On the first use call, I narrow the voices choices for only the ones that matches lang: 'fr-FR', so on the next use call, the type system has the info to narrow down the name options that are available for that language only.

You can set both fields in one go, but intellisense won't be able to narrow down:

const jacques = synthesis.use({
  lang: 'fr-FR',
  name: 'Jacques'
})

Other options available:

synthesis.use({
  volume: 0.8, // 0 to 1
  rate: 2, // 0.1 to 10
  pitch: 1.5, // 0 to 2

  // optionally, you can preload the text to be spoken
  // when calling `.speak()` with no arguments
  text: 'Hello, world!',
})

Recognition

import { recognition } from 'simple-speech'

const onClick = () => recognition.listen().then(console.log)

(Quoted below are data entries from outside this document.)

Lemma session_step_monotone s s' :
  session_step s s' →
  ss_session_id s' = ss_session_id s ∧ ss_tx_key s' = ss_tx_key s ∧ ss_rx_key s' = ss_rx_key s ∧
  ss_tx_sequence s ≤ ss_tx_sequence s' ∧ ss_rx_sequence s ≤ ss_rx_sequence s'.
Proof.
  intros [m|f].
  - pose proof (seal_spec m s) as Hs. destruct (seal m s) as [s1 [f| |]]; cbn; [|subst; done..].
    destruct Hs as (c & _ & _ & _ & -> & _). cbn. split_and!; try done; lia.
  - pose proof (open_spec f s) as Hs. destruct (open f s) as [s1 [m| |]]; cbn; [|subst; done..].
    destruct Hs as (? & c & _ & _ & _ & _ & _ & _ & _ & ->). cbn. split_and!; try done; lia.
Qed.

Lemma session_steps_monotone s s' :
  rtc session_step s s' →
  ss_session_id s' = ss_session_id s ∧ ss_tx_key s' = ss_tx_key s ∧ ss_rx_key s' = ss_rx_key s ∧
  ss_tx_sequence s ≤ ss_tx_sequence s' ∧ ss_rx_sequence s ≤ ss_rx_sequence s'.
Proof.
  induction 1 as [s|s s1 s' Hstep _ IH]; [done|].
  apply session_step_monotone in Hstep. destruct Hstep as (? & ? & ? & ? & ?), IH as (? & ? & ? & ? & ?).
  split_and!; try congruence; lia.
Qed.

Lemma session_nonce_inj a b : in_u64 a → in_u64 b → session_nonce a = session_nonce b → a = b.
Proof.
  intros Ha Hb Hn. unfold session_nonce in Hn. apply app_inv_head in Hn.
  rewrite <- (from_le_to_le 8 a), <- (from_le_to_le 8 b) by done. by rewrite Hn.
Qed.

(** Sealing a list of messages, and opening a list of frames. *)
Fixpoint each_of {A} (f : A → op SecureSession PcFabricError bytes) (l : list A)
  : op SecureSession PcFabricError (list bytes) :=
  match l with
  | [] => op_ret []
  | x :: l' => do! y := f x in do! ys := each_of f l' in op_ret (y :: ys)
  end.

Lemma channel `{!PcCryptoLaws} ms a b a' frames :
  session_wf a → mirrored a b → each_of seal ms a = (a', Ok frames) →
  ∃ b', each_of open frames b = (b', Ok ms) ∧ mirrored a' b' ∧ session_wf a'.
Proof.
  revert a b a' frames. induction ms as [|m ms IH]; intros a b a' frames Hwf Hm Hs.
  { cbn in Hs. injection Hs as <- <-. exists b. by split_and!. }
  cbn [each_of] in Hs. unfold op_bind in Hs.
  destruct (seal m a) as [a1 [f|e|]] eqn:Hf; [|done..].
  destruct (each_of seal ms a1) as [a2 [fs|e|]] eqn:Hfs; [|done..].
  injection Hs as <- <-. destruct (open_seal a b m a1 f Hwf Hm Hf) as (Ho & _ & Hm1 & Hwf1).
  destruct (IH a1 _ a2 fs Hwf1 Hm1 Hfs) as (b' & Hb & Hm2 & Hwf2).
  exists b'. split; [|done]. cbn [each_of]. unfold op_bind. by rewrite Ho, Hb.
Qed.

(** ** The handshake *)
Lemma validate_identity_pair_Ok local remote :
  validate_identity_pair local remote = Ok tt ↔
  peer_id_for_verify_key (id_verify_key local) = id_peer_id local ∧
  peer_id_for_verify_key (pr_remote_verify_key remote) = pr_remote_peer_id remote ∧
  id_peer_id local ≠ pr_remote_peer_id remote.
Proof.
  unfold validate_identity_pair, bytes_eqb. repeat case_bool_decide; cbn [negb]; naive_solver.
Qed.

Lemma len_peer_id key : len (peer_id_for_verify_key key) = 16.
Proof.
  unfold peer_id_for_verify_key. pose proof (sha2_length (string_bytes "NTD97-PCF97-PEER" ++ key)).
  unfold len in *. rewrite length_take. lia.
Qed.
Lemma len_session_id a b c d : len (session_id_of a b c d) = 16.
Proof.
  unfold session_id_of. match goal with |- context [sha2_digest ?x] => pose proof (sha2_length x) end.
  unfold len in *. rewrite length_take. lia.
Qed.

Lemma derive_mirrored `{!PcCryptoLaws} id shared ch sh :
  len id = 16 →
  ∃ c s, derive_session Client id shared ch sh = Ok c ∧ derive_session Server id shared ch sh = Ok s ∧
    mirrored c s ∧ session_wf c ∧ session_wf s ∧
    (ss_tx_sequence c, ss_rx_sequence c) = (0, 0).
Proof.
  intros Hid. unfold derive_session.
  destruct (hkdf_expands (sha2_digest (client_wire_bytes ch ++ server_wire_bytes sh)) shared
              SESSION_KDF_INFO) as [material ->]. cbn [ok_or].
  eexists _, _. split; [reflexivity|]. split; [reflexivity|]. by split_and!.
Qed.

Lemma handshake_completes `{!PcCryptoLaws} client_seed server_seed client_entropy server_entropy :
  let c := identity_from_seed client_seed in
  let s := identity_from_seed server_seed in
  id_peer_id c ≠ id_peer_id s →
  ∃ st ch sh cs ss,
    handshake_begin c (pairing_record s) client_entropy = Ok (st, ch) ∧
    handshake_accept s (pairing_record c) server_entropy ch = Ok (sh, ss) ∧
    handshake_finish st sh = Ok cs ∧
    mirrored cs ss ∧ session_wf cs ∧ session_wf ss ∧ (ss_tx_sequence cs, ss_rx_sequence cs) = (0, 0).
Proof.
  intros c s Hne.
  assert (validate_identity_pair c (pairing_record s) = Ok tt) as Hcs
    by (by apply validate_identity_pair_Ok).
  assert (validate_identity_pair s (pairing_record c) = Ok tt) as Hsc
    by (apply validate_identity_pair_Ok; split_and!; [done|done|by apply not_eq_sym]).
  assert (∀ seed m, pairing_verify (pairing_record (identity_from_seed seed)) m
                      (identity_sign (identity_from_seed seed) m) = Ok tt) as Hsign.
  { intros seed m. unfold pairing_verify. cbn. destruct (sign_verifies seed m) as [-> Hv].
    unfold identity_sign. cbn. by rewrite Hv. }
  unfold handshake_begin. rewrite Hcs.
  set (ch := mkClientHello _ _ _ _ _ (identity_sign _ _)).
  exists (mkHandshake c (pairing_record s) client_entropy ch), ch.
  unfold handshake_accept. rewrite Hsc.
  assert (pairing_verify (pairing_record c) (client_signing_bytes ch) (ch_signature ch) = Ok tt) as ->
    by apply Hsign.
  unfold bytes_eqb. cbn [ch_client_peer_id ch_expected_server_peer_id ch pairing_record
    pr_remote_peer_id ch_session_id ch_ephemeral_public ch_challenge].
  rewrite !bool_decide_true by done. cbn [negb orb].
  set (sh := mkServerHello _ _ _ _ _ _ (identity_sign s _)).
  destruct (derive_mirrored (ch_session_id ch)
    (x25519_shared (x25519_secret server_entropy) (x25519_public (x25519_secret client_entropy))) ch sh
    (len_session_id _ _ _ _)) as (cs & ss & Hc & Hs & Hm & Wc & Ws & Hz).
  change (ch_session_id ch) with (session_id_of (id_peer_id c) (id_peer_id s)
    (x25519_public (x25519_secret client_entropy)) (entropy_challenge client_entropy)) in Hs.
  rewrite Hs. exists sh, cs, ss. split; [reflexivity|]. split; [reflexivity|]. split; [|done].
  unfold handshake_finish. cbn [hs_remote hs_local hs_hello hs_entropy].
  unfold bytes_eqb. rewrite !bool_decide_true by done. cbn [negb orb].
  assert (pairing_verify (pairing_record s) (server_signing_bytes sh) (sh_signature sh) = Ok tt) as ->
    by apply Hsign.
  cbn [sh_ephemeral_public sh]. by rewrite shared_agrees.
Qed.
End session.

(** ** Properties *)

(** C16: Two paired identities with different ids complete the handshake, and then, in both
    directions, the frames one side seals are opened by the other in order as the messages
    that were sealed. *)
Theorem handshake_opens_channel `{Sha2, PcCrypto, !PcCryptoLaws} client_seed server_seed client_entropy
    server_entropy ms :
  let c := identity_from_seed client_seed in
  let s := identity_from_seed server_seed in
  id_peer_id c ≠ id_peer_id s →
  ∃ st ch sh cs ss,
    handshake_begin c (pairing_record s) client_entropy = Ok (st, ch) ∧
    handshake_accept s (pairing_record c) server_entropy ch = Ok (sh, ss) ∧
    handshake_finish st sh = Ok cs ∧
    (∀ cs' frames, each_of seal ms cs = (cs', Ok frames) →
       ∃ ss', each_of open frames ss = (ss', Ok ms)) ∧
    (∀ ss' frames, each_of seal ms ss = (ss', Ok frames) →
       ∃ cs', each_of open frames cs = (cs', Ok ms)).
Proof.
  intros c s Hne.
  destruct (handshake_completes client_seed server_seed client_entropy server_entropy Hne)
    as (st & ch & sh & cs & ss & Hb & Ha & Hf & Hm & Wc & Ws & _).
  exists st, ch, sh, cs, ss. split_and!; [done..| |].
  - intros cs' frames Hs. destruct (channel ms cs ss cs' frames Wc Hm Hs) as (ss' & ? & _). by exists ss'.
  - intros ss' frames Hs.
    destruct (channel ms ss cs ss' frames Ws (mirrored_sym _ _ Hm) Hs) as (cs' & ? & _). by exists cs'.
Qed.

// Need to start from user action
$button.addEventListener('click', onClick)
// Say 'Hello World' after clicking the button and the console will log it

It also has an observable API. It emits more intuitive events than the underlying browser API:

const sub = recognition.use({ interimResults: true, maxAlternatives: 3 }).subscribe({ next: console.log })
// { tag: 'start', ... }
// { tag: 'audiostart', ... }
// { tag: 'soundstart', ... }
// { tag: 'speechstart', ... }
// { tag: 'interim', alternatives: [{ transcript: 'hello', confidence: 0.8999999761581421 }] }
// { tag: 'interim', alternatives: [{ transcript: 'world', confidence: 0.8763247828138491 }] }
// { tag: 'final', alternatives: [
//     { transcript: 'hello world', confidence: 0.8698675632476807 }
//     { transcript: 'hello wards', confidence: 0 }
//     { transcript: 'hello Ward', confidence: 0 }
// ] }

sub.unsubscribe() // Stop listening if not over already and cleans up

It's compatible with rxjs and similar libs:

import * as rx from 'rxjs'
import { recognition } from 'simple-speech'

const result$ = rx.from(recognition)
  .pipe(
    rx.filter(e => e.tag === 'interim' || e.tag === 'final'),
    rx.tap(e =>
      e.tag === 'interim' ? setInterim(e.value) :
      e.tag === 'final' ? setFinal(e.value) :
      null
    )
  )

$button.addEventListener('click', () => result$.subscribe())

Options available:

recognition.use({
  // language to recognize, check intellisense
  // autocomplete for all options
  lang: 'en-US',

  // If should emit interim results as well (only makes sense when using observable API)
  interimResults: true,

  // how many alternatives to present on the recognition
  maxAlternatives: 3,

  // uses the underlying 'continuous mode', meaning it will keep
  // emiting transcriptions instead of endind on the first 'final' result
  // (see below)
  continuous: false,
})

Continuous transcription recipe

The underlying API has a 'continous mode' but it doesn't seem to work that well for me, instead, with the Observable API you can use this:

import { recognition } from 'simple-speech'
import * as rx from 'rxjs'

const transcription$ = rx.from(
  recognition.use({
    interimResults: true,
    maxAlternatives: 1,
    continuous: false,
  })
).pipe(rx.repeat())